EXERCISE INPUTS
_ _ _ _ _
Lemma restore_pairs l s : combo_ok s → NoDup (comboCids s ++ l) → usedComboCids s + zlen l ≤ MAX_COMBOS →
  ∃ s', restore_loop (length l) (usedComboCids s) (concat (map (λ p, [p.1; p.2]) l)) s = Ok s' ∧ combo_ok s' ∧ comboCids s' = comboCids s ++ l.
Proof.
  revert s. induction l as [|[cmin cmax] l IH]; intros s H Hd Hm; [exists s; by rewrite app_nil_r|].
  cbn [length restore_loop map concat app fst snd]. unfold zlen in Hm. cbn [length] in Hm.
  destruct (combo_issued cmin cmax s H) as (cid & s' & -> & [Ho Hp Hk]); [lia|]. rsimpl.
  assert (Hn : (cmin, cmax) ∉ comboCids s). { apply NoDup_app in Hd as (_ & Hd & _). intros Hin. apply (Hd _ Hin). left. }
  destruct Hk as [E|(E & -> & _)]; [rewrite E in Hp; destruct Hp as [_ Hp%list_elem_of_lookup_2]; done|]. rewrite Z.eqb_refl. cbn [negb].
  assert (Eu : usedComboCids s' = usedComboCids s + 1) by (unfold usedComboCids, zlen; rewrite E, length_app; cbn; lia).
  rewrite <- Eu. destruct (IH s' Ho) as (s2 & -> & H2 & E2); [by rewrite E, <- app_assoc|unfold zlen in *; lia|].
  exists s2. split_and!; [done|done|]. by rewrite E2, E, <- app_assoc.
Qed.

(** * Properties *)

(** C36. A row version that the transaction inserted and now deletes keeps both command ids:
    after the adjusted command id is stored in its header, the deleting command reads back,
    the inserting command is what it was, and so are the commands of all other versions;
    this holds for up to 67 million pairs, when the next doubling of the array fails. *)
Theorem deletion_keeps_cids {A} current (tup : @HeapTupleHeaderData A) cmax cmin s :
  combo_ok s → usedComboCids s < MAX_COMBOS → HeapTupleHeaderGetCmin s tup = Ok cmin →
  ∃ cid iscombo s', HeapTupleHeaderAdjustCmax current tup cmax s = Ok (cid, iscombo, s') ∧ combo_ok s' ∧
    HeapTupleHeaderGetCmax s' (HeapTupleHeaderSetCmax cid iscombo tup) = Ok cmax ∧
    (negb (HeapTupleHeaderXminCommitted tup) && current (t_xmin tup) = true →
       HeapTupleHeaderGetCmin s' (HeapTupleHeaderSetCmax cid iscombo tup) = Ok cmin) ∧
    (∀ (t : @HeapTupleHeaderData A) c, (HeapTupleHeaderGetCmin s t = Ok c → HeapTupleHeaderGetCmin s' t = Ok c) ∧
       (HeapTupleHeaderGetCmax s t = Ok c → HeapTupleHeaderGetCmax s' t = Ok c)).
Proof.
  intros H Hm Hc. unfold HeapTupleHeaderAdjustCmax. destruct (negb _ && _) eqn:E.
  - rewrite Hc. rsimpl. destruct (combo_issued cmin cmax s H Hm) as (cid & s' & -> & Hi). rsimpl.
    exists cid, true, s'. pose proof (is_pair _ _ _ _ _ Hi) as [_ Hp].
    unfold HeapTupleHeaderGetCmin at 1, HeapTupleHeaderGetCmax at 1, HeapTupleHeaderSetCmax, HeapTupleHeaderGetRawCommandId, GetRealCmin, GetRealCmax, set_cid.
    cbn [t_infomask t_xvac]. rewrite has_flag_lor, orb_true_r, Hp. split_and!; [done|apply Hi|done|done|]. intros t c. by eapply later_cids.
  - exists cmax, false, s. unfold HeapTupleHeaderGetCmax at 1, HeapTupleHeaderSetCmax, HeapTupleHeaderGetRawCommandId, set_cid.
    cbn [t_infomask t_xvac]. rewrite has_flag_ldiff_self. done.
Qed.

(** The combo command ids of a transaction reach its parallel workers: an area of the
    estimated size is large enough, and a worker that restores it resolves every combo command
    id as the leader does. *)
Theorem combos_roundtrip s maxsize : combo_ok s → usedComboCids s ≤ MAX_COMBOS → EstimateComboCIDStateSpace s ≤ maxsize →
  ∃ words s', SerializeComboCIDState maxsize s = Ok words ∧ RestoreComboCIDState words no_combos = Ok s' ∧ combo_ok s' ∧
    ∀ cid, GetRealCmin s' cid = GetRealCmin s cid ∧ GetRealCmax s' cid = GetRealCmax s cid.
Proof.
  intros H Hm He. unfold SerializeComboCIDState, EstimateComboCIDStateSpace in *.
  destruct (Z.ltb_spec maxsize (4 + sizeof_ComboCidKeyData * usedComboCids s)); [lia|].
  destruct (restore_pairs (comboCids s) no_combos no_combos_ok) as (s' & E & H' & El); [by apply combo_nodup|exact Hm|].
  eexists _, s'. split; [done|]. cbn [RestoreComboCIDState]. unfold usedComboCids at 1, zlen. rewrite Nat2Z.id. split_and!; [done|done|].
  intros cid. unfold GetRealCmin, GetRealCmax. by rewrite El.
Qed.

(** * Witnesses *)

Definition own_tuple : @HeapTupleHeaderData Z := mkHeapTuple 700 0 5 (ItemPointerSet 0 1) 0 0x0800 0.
_ _ _ _ _
WHAT YOU SHOULD DO
If a line in the data above includes the string "that", copy it.

ANSWER SPACE
(** C36. A row version that the transaction inserted and now deletes keeps both command ids:
    estimated size is large enough, and a worker that restores it resolves every combo command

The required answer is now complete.